Other countries where euthanasia is legal have certain safeguards, such as prohibiting doctors from mentioning it as a treatment option for patients or requiring them to exhaust all other treatment options before turning to euthanasia as a last resort. Canada has no such guardrails, according to AP.
The broad eligibility has led to more than 10,000 Canadians being euthanized in the most recent year for which data is available, making it the sixth leading cause of death in the country, the AP reported.
Matthew Yglesias's tweet sums up the human tragedy behind the Canadian system:
Canadian institutions seem to be using euthanasia legalization to avoid the expense of caring for the disabled. Extremely disturbing stuff here. https://t.co/MB3lr6Ckr3— Matthew Yglesias (@mattyglesias) August 12, 2022
The AP article notes that Trudeau's Canada is planning to make euthanasia even easier to obtain next year. (It's a very sad article that never questions the wisdom of socialized medicine, which is behind all countries that have euthanasia.)
One of my friends also pointed out something interesting, which is that euthanasia is on the rise, even as the pushback against illegal opioids means that people with terminal illnesses or chronic pain are finding it harder to get the medicines they need to function. I knew a medical student back in the early 1990s and learned from him that one of the most important things students were taught was that a large part of care for terminally ill patients was pain relief.
Twenty-five later, I spoke with a California doctor whose specialty was caring for patients with chronic pain. He was furious that laws cracking down on opioids meant that he was unable to help his patients. Anyone who has experienced severe pain knows that, at a certain point, if there's no relief in sight, death seems like a good option — and here's Canada promising a legal death that is, ironically enough, without pain.

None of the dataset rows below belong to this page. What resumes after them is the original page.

(** * unwindingtest: exceptions crossing JIT-compiled frames

    A shallow embedding of [unwindingtest.cpp].  The program compiles the
    function [foo], which takes a function pointer [bar] and an [int v]
    and returns [bar(v)], at run time, calls it with a callback that throws
    on small inputs, and checks every outcome against an expected value,
    from one or from several threads.

    Conventions.  C++ [int] and [unsigned] are 32 bits wide and [uint64_t]
    is 64 bits wide; all of them are carried by [Z] and every operation
    that can leave the range is followed by its reduction ([to_int],
    [to_unsigned], [to_uint64]).  Signed arithmetic is two's complement, as
    the compiled program computes it; the language itself leaves signed
    overflow undefined.  A call either returns an [int] or throws one.
    The code generator and the clock are outside the program and appear as
    parameters; running out of memory or of threads is not modelled. *)

From Stdlib Require Import String Ascii ZArith List Bool Lia.
From Stdlib Require DecimalString DecimalPos.
From Stdlib Require Import Relations.Relation_Operators.
Import ListNotations.

Local Open Scope Z_scope.

(** ** Machine integers *)

Module Int.

Definition modulus32 : Z := 2 ^ 32.
Definition modulus64 : Z := 2 ^ 64.
Definition INT_MAX : Z := 2147483647.
Definition INT_MIN : Z := -2147483648.

(** Conversion to [unsigned]. *)
Definition to_unsigned (x : Z) : Z := x mod modulus32.

(** Conversion to [uint64_t]. *)
Definition to_uint64 (x : Z) : Z := x mod modulus64.

(** Conversion to [int]: the representative of [x] modulo 2^32 that lies
    in [INT_MIN, INT_MAX]. *)
Definition to_int (x : Z) : Z :=
  let u := x mod modulus32 in
  if u <=? INT_MAX then u else u - modulus32.

Definition is_int (x : Z) : Prop := INT_MIN <= x <= INT_MAX.
Definition is_unsigned (x : Z) : Prop := 0 <= x < modulus32.
Definition is_uint64 (x : Z) : Prop := 0 <= x < modulus64.

(** [int] arithmetic. *)
Definition add (x y : Z) : Z := to_int (x + y).
Definition mul (x y : Z) : Z := to_int (x * y).
(** [/] truncates towards zero. *)
Definition div (x y : Z) : Z := to_int (Z.quot x y).

End Int.

Module U64.

Definition shr (x n : Z) : Z := Z.shiftr x n.
Definition shl (x n : Z) : Z := Int.to_uint64 (Z.shiftl x n).
Definition mul (x y : Z) : Z := Int.to_uint64 (x * y).

End U64.

(** ** Calls that may throw *)

(** The result of calling a function from [int] to [int]: it returns an
    [int], or it leaves by [throw] with an [int]. *)
Inductive outcome : Type :=
| Returns (r : Z)
| Throws (e : Z).

(** The process either goes on with a value or has ended in [exit]
    with what it wrote on standard error and its status. *)
Inductive proc (A : Type) : Type :=
| Done (a : A)
| Exited (cerr : string) (status : Z).

Arguments Done {A} a.
Arguments Exited {A} cerr status.

Definition bind {A B : Type} (m : proc A) (k : A -> proc B) : proc B :=
  match m with
  | Done a => k a
  | Exited cerr status => Exited cerr status
  end.

Notation "x <- m ;; k" := (bind m (fun x => k))
  (at level 61, m at next level, right associativity).

Definition fatal {A : Type} (m : proc A) : Prop :=
  match m with
  | Done _ => False
  | Exited _ status => status <> 0
  end.

(** ** The callback *)

(** [static int callback(int v)]: throws on input < 1. *)
Definition callback (v : Z) : outcome :=
  if v <? 1 then Throws v
  else if negb (Z.land v 1 =? 0) then Returns (Int.add (Int.mul 3 v) 1)
  else Returns (Int.div v 2).

(** ** The container for the generated code *)

Definition CallbackSignature : Type := Z -> outcome.
Definition Signature : Type := CallbackSignature -> Z -> outcome.

Record JITContainer : Type := { jitedCode : Signature }.

Definition invoke (jitCode : JITContainer) (cb : CallbackSignature) (v : Z)
  : outcome :=
  jitedCode jitCode cb v.

(** The function the constructor builds and compiles: one call of its first
    argument on its second, whose result (or exception) is its own. *)
Definition foo : Signature := fun bar v => bar v.

Definition JITContainer_new : JITContainer := {| jitedCode := foo |}.
Lemma arithmetic_payoff_parity c path :
  arithmetic_payoff (with_kind call c) path
  = arithmetic_payoff (with_kind put c) path
    + (exp (- c_r c * c_T c) * arithmetic_average path
       + - (c_strike c * exp (- c_r c * c_T c))).
Proof.
  unfold arithmetic_payoff. cbn [with_kind c_kind c_strike c_r c_T].
  pose proof (payoff_parity (arithmetic_average path) (c_strike c)) as H.
  replace (payoff call (arithmetic_average path) (c_strike c))
    with (payoff put (arithmetic_average path) (c_strike c)
          + (arithmetic_average path - c_strike c)) by lra.
  ring.
Qed.

Lemma mean_arithmetic_payoffs_parity G c :
  valid c ->
  mean (arithmetic_payoffs G (with_kind call c))
  - mean (arithmetic_payoffs G (with_kind put c))
  = exp (- c_r c * c_T c)
    * (mean (map arithmetic_average (simulated_paths G c)) - c_strike c).
Proof.
  intros Hv. unfold arithmetic_payoffs.
  rewrite !simulated_paths_with_kind.
  rewrite (map_ext _ _ (arithmetic_payoff_parity c)).
  rewrite (mean_map_plus (simulated_paths G c)
             (arithmetic_payoff (with_kind put c))
             (fun path => exp (- c_r c * c_T c) * arithmetic_average path
                          + - (c_strike c * exp (- c_r c * c_T c)))).
  rewrite (mean_map_plus (simulated_paths G c)
             (fun path => exp (- c_r c * c_T c) * arithmetic_average path)
             (fun _ => - (c_strike c * exp (- c_r c * c_T c)))).
  rewrite mean_map_scal.
  rewrite (mean_map_const _ (simulated_paths_nonempty G Hv)).
  ring.
Qed.

(** ** The geometric average is at most the arithmetic average *)

Lemma mean_pos xs : xs <> [] -> Forall (fun x => 0 < x) xs -> 0 < mean xs.
Proof.
  intros Hne H. unfold mean. apply Rdiv_lt_0_compat.
  - destruct H as [| x xs Hx Hxs]; [congruence |].
    cbn [Rsum fold_right]. fold (Rsum xs).
    assert (0 <= Rsum xs).
    { apply Rsum_nonneg. apply Forall_forall. intros y Hy.
      apply Rlt_le. apply (proj1 (Forall_forall _ _) Hxs y Hy). }
    lra.
  - apply lt_0_INR. destruct xs; [congruence | simpl; lia].
Qed.

Lemma ln_le_tangent x a : 0 < x -> 0 < a -> ln x <= ln a - 1 + / a * x.
Proof.
  intros Hx Ha.
  pose proof (exp_ineq1_le (ln (x / a))) as H.
  rewrite exp_ln in H by (apply Rdiv_lt_0_compat; assumption).
  unfold Rdiv in H. rewrite ln_mult in H by (try apply Rinv_0_lt_compat; assumption).
  rewrite ln_Rinv in H by assumption. lra.
Qed.

Lemma am_gm xs :
  xs <> [] -> Forall (fun x => 0 < x) xs ->
  exp (Rsum (map ln xs) / INR (length xs)) <= mean xs.
Proof.
  intros Hne Hpos.
  pose proof (mean_pos Hne Hpos) as HA.
  assert (Hn : 0 < INR (length xs)).
  { apply lt_0_INR. destruct xs; [congruence | simpl; lia]. }
  assert (Hsum : Rsum xs = INR (length xs) * mean xs).
  { unfold mean. field. lra. }
  assert (Hle : Rsum (map ln xs) <= INR (length xs) * ln (mean xs)).
  { transitivity (Rsum (map (fun x => (fun _ => ln (mean xs) - 1) x
                                      + / mean xs * (fun y => y) x) xs)).
    - apply Rsum_map_le. intros x Hx. apply ln_le_tangent; [| exact HA].
      apply (proj1 (Forall_forall _ _) Hpos x Hx).
    - rewrite (Rsum_map_plus xs (fun _ => ln (mean xs) - 1)
                 (fun x => / mean xs * (fun y => y) x)).
      rewrite Rsum_map_const, (Rsum_map_scal xs (/ mean xs) (fun y => y)).
      rewrite map_id, Hsum.
      replace (/ mean xs * (INR (length xs) * mean xs)) with (INR (length xs))
        by (field; lra).
      lra. }
  rewrite <- (exp_ln (mean xs)) at 1 by exact HA.
  destruct (Rle_lt_or_eq_dec _ _ Hle) as [Hlt | Heq].
  - apply Rlt_le, exp_increasing.
    apply Rmult_lt_reg_r with (INR (length xs)); [exact Hn |].
    unfold Rdiv. rewrite Rmult_assoc, Rinv_l by lra. lra.
  - rewrite Heq. replace (INR (length xs) * ln (mean xs) / INR (length xs))
      with (ln (mean xs)) by (field; lra). lra.
Qed.

Section Averages.

Variable G : Generator.
Variable c : Contract.
Hypothesis Hvalid : valid c.
Hypothesis HS0 : 0 < c_S0 c.

Lemma geometric_le_arithmetic path :
  In path (simulated_paths G c) ->
  geometric_average c path <= arithmetic_average path.
Proof.
  intros H.
  pose proof (simulated_paths_rows G c path H) as Hlen.
  unfold geometric_average, arithmetic_average.
  replace (1 / IZR (c_M c) * Rsum (map ln path))
    with (Rsum (map ln path) / INR (length path)).
  - apply am_gm; [eapply simulated_path_nonempty; eassumption
                 | eapply simulated_path_pos; eassumption].
  - rewrite Hlen, INR_IZR_INZ, Z2Nat.id by (pose proof (valid_M Hvalid); lia).
    unfold Rdiv. ring.
Qed.

Lemma corrected_value_call path :
  c_kind c = call -> In path (simulated_paths G c) ->
  geometric_payoff c path <= arithmetic_payoff c path.
Proof.
  intros Hk H. unfold geometric_payoff, arithmetic_payoff. rewrite Hk.
  apply Rmult_le_compat_r; [apply Rlt_le, exp_pos |].
  apply payoff_call_mono, geometric_le_arithmetic, H.
Qed.
(** ** The grids whose scale is made for each pointer move *)

Lemma scale_of_length (total : Z) scale :
  generateScale <$> JS.array_length (JS.of_Z total) = Some scale →
  scale = generateScale (Z.to_nat total).
Proof.
  unfold JS.array_length, JS.of_Z. rewrite Qfloor_Z.
  destruct (total <? 2 ^ 32); [|done]. by intros [= <-].
Qed.

(** X15.  In the grid that fills the canvas, a pointer inside the grid
    always finds its note: when the handler returns and more than 100 ms
    have passed since the last sound, [playSound] is called with the
    frequency [130.81 * 2^(n/12)] of the cell, [n = cellY * columns +
    cellX], never with an undefined one. *)
Theorem Fill_cell_in_grid_has_its_note
  (random : nat → Q) (window : Window) x y canvas t s :
  Fill.inGrid (Fill.columnsOf canvas) (fst (Fill.cellAt x y canvas))
    (snd (Fill.cellAt x y canvas)) = true →
  100 < t - Fill.lastSoundTimeRef s →
  let r := Fill.handleInteractionLogic random window x y canvas t s in
  returned r = true →
  ∃ (n : nat) volume rest,
    JS.as_index (snd (Fill.cellAt x y canvas) * Fill.columnsOf canvas
                 + fst (Fill.cellAt x y canvas))%js = Some n
    ∧ emitted r
      = playSoundCall (Some (130.81 * Rpower 2 (INR n / 12))%R) volume :: rest
    ∧ Fill.lastSoundTimeRef (stateAfter r) = t.
Proof.
  intros Hin Hlate.
  destruct (Fill_inGrid_numbered x y canvas Hin)
    as (zx & zy & zc & Hc & Hcell & Hx & Hy).
  revert Hin. rewrite Hcell, Hc.
  unfold Fill.columnsOf, Fill.cellAt in Hc, Hcell.
  injection Hcell as Hzx Hzy.
  unfold Fill.handleInteractionLogic. cbn [fst snd]. rewrite Hc, Hzx, Hzy.
  intros Hin. rewrite Hin.
  destruct (Fill.generateScale _) as [scale|] eqn:Hscale; [|done].
  intros _.
  pose proof (Fill_scale_length zc scale ltac:(lia) Hscale) as Hlen.
  unfold Fill.generateScale in Hscale. rewrite of_Z_mul in Hscale.
  apply scale_of_length in Hscale.
  assert (Hidx : ($zy * $zc + $zx)%js = JS.of_Z (zy * zc + zx))
    by (by rewrite of_Z_mul, of_Z_add).
  rewrite Hidx, Hlen, ltb_of_Z.
  rewrite (proj2 (Z.ltb_lt _ _)) by nia.
  assert (Hopen : elapsed100 t (Fill.lastSoundTimeRef s) = true)
    by (unfold elapsed100; apply Z.ltb_lt; lia).
  rewrite Hopen.
  assert (Hfreq : JS.get scale $(zy * zc + zx)
                  = Some (pitch (Z.to_nat (zy * zc + zx)))).
  { unfold JS.get. rewrite as_index_of_Z by nia. cbn [mbind option_bind].
    rewrite Hscale. unfold generateScale. apply tabulate_lookup.
    unfold Fill.rows. nia. }
  rewrite Hfreq.
  destruct (pushEach 3 _ _ _) as [shapes k].
  destruct (pushEach 2 _ _ _) as [particles k'].
  destruct (playSound _ _ _ _) as [audio out].
  exists (Z.to_nat (zy * zc + zx)), (volumeAt y canvas), out.
  split; [apply as_index_of_Z; nia|]. split; reflexivity.
Qed.
(** The three tests of [NvmeHost.perform_module_operation] between the
    lookup and the re-fetch, taken together: what is done to the remote
    system for each lookup result and requested state, with the details and
    the [changed] flag it leaves. *)
Definition nvme_mutation {S : Type} {conn : PowerFlexConn S}
    (p : NvmeHost.params) (found : option sdc_record)
  : M S NvmeHost.failure (option sdc_record * bool) :=
  match found, NvmeHost.state p with
  | Some d, absent =>
      bind (NvmeHost.remove (rec_id d)) (fun changed => ret (found, changed))
  | Some d, present =>
      bind (NvmeHost.perform_modify d (NvmeHost.nvme_host_new_name p)
              (NvmeHost.max_num_paths p) (NvmeHost.max_num_sys_ports p))
           (fun changed => ret (found, changed))
  | None, present =>
      NvmeHost.create_host p (NvmeHost.nvme_host_name p) (NvmeHost.nqn p)
        (NvmeHost.max_num_paths p) (NvmeHost.max_num_sys_ports p)
  | None, absent => ret (None, false)
  end.

(** A successful [host.create] on the state [s] returns the created host
    (a dict that is true). *)
Definition create_returns_host {S : Type} {conn : PowerFlexConn S} (s : S) : Prop :=
  forall nqn name max_num_paths max_num_sys_ports,
    fst (host_create nqn name max_num_paths max_num_sys_ports s) <> inr None.

(** The record a lookup ended with, if it ended well with one. *)
Definition looked_up {F} (o : outcome F (option sdc_record)) : option sdc_record :=
  match o with
  | Ok found => found
  | _ => None
  end.

(** A call that modifies a tunable limit is made on the host that was found
    and is justified by a difference; other calls are not constrained. *)
Definition limit_call_justified (found : option sdc_record)
    (new_name max_num_paths max_num_sys_ports : option string) (c : call) : Prop :=
  match c with
  | HostModifyMaxNumPaths _ _ | HostModifyMaxNumSysPorts _ _ =>
      exists d, found = Some d
                /\ modify_call_justified d new_name max_num_paths
                     max_num_sys_ports c
  | _ => True
  end.

(** The calls the SDC module has any code for. *)
Definition sdc_call_allowed (c : call) : bool :=
  match c with
  | SdcGet _ | SdcGetMappedVolumes _ | SdcRename _ _ => true
  | _ => false
  end.

Definition is_delete (c : call) : bool :=
  match c with SdcDelete _ => true | _ => false end.

Definition is_create (c : call) : bool :=
  match c with HostCreate _ _ _ _ => true | _ => false end.

(** The writes that the difference between what is asked and the host [d]
    calls for, in the order rename, paths, ports. *)
Definition modify_plan (d : sdc_record)
    (new_name max_num_paths max_num_sys_ports : option string) : list call :=
  (match new_name with
   | Some n => if name_settled new_name (rec_name d) then []
               else [SdcRename (rec_id d) n]
   | None => []
   end)
  ++ (match max_num_paths with
      | Some v => if limit_settled max_num_paths (rec_maxNumPaths d) then []
                  else [HostModifyMaxNumPaths (rec_id d) v]
      | None => []
      end)
  ++ (match max_num_sys_ports with
      | Some v => if limit_settled max_num_sys_ports (rec_maxNumSysPorts d) then []
                  else [HostModifyMaxNumSysPorts (rec_id d) v]
      | None => []
      end).

(** Whether a list is empty. *)
Definition is_nil {A} (l : list A) : bool :=
  match l with [] => true | _ => false end.

(** ** An in-memory PowerFlex system

    A small stand-in for the remote system, used to run the modules on
    concrete inputs. *)

Module Mem.

Record store : Type := {
  hosts : list sdc_record;
  mappings : list (string * list volume)
}.

Definition field (k : filter_key) (d : sdc_record) : pyval :=
  match k with
  | KName => rec_name d
  | KSdcIp => rec_sdcIp d
  | KId => PyStr (rec_id d)
  | KNqn => rec_nqn d
  end.

Definition of_param (v : option string) : pyval :=
  match v with Some s => PyStr s | None => PyNone end.

Definition matches (f : filter) (d : sdc_record) : bool :=
  py_eqb (of_param (snd f)) (field (fst f) d).

Definition get (f : filter) (s : store) : exn + list sdc_record :=
  inr (List.filter (matches f) (hosts s)).

Fixpoint volumes_of (sdc_id : string) (m : list (string * list volume))
  : list volume :=
  match m with
  | [] => []
  | (i, vols) :: m' => if String.eqb i sdc_id then vols else volumes_of sdc_id m'
  end.

Definition get_mapped_volumes (sdc_id : string) (s : store) : exn + list volume :=
  inr (volumes_of sdc_id (mappings s)).

Definition has_id (i : string) (d : sdc_record) : bool := String.eqb (rec_id d) i.

(** Apply [upd] to the host with the given id; raise when there is none. *)
Definition update (i : string) (upd : sdc_record -> sdc_record) (s : store)
  : (exn + unit) * store :=
  if existsb (has_id i) (hosts s)
  then (inr tt,
        {| hosts := map (fun d => if has_id i d then upd d else d) (hosts s);
           mappings := mappings s |})
  else (inl "not found", s).

Definition with_name (n : string) (d : sdc_record) : sdc_record :=
  {| rec_id := rec_id d; rec_name := PyStr n; rec_sdcIp := rec_sdcIp d;
     rec_nqn := rec_nqn d; rec_maxNumPaths := rec_maxNumPaths d;
     rec_maxNumSysPorts := rec_maxNumSysPorts d;
     rec_mapped_volumes := rec_mapped_volumes d |}.

Definition with_max_num_paths (v : string) (d : sdc_record) : sdc_record :=
  {| rec_id := rec_id d; rec_name := rec_name d; rec_sdcIp := rec_sdcIp d;
     rec_nqn := rec_nqn d; rec_maxNumPaths := PyStr v;
     rec_maxNumSysPorts := rec_maxNumSysPorts d;
     rec_mapped_volumes := rec_mapped_volumes d |}.

Definition with_max_num_sys_ports (v : string) (d : sdc_record) : sdc_record :=
  {| rec_id := rec_id d; rec_name := rec_name d; rec_sdcIp := rec_sdcIp d;
     rec_nqn := rec_nqn d; rec_maxNumPaths := rec_maxNumPaths d;
     rec_maxNumSysPorts := PyStr v;
     rec_mapped_volumes := rec_mapped_volumes d |}.

Definition delete (i : string) (s : store) : (exn + unit) * store :=
  if existsb (has_id i) (hosts s)
  then (inr tt,
        {| hosts := List.filter (fun d => negb (has_id i d)) (hosts s);
           mappings := mappings s |})
  else (inl "not found", s).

Over the decades, the free market has made extraordinary strides in the medical field. Where it is unencumbered by insurance (which drastically warps prices) or by government, prices drop dramatically. Just think of plastic surgery and vision correction surgery.
However, the more the government is involved, the worse medical care gets. The government makes no profit from you (and profit is an incentive to give good care in the private sector), and it doesn't love you (and love is why families will bankrupt themselves to keep someone alive). As Canada demonstrates, you're just a line item on a spreadsheet, and the numbers on the sheet look a whole lot better when you're encouraged to die.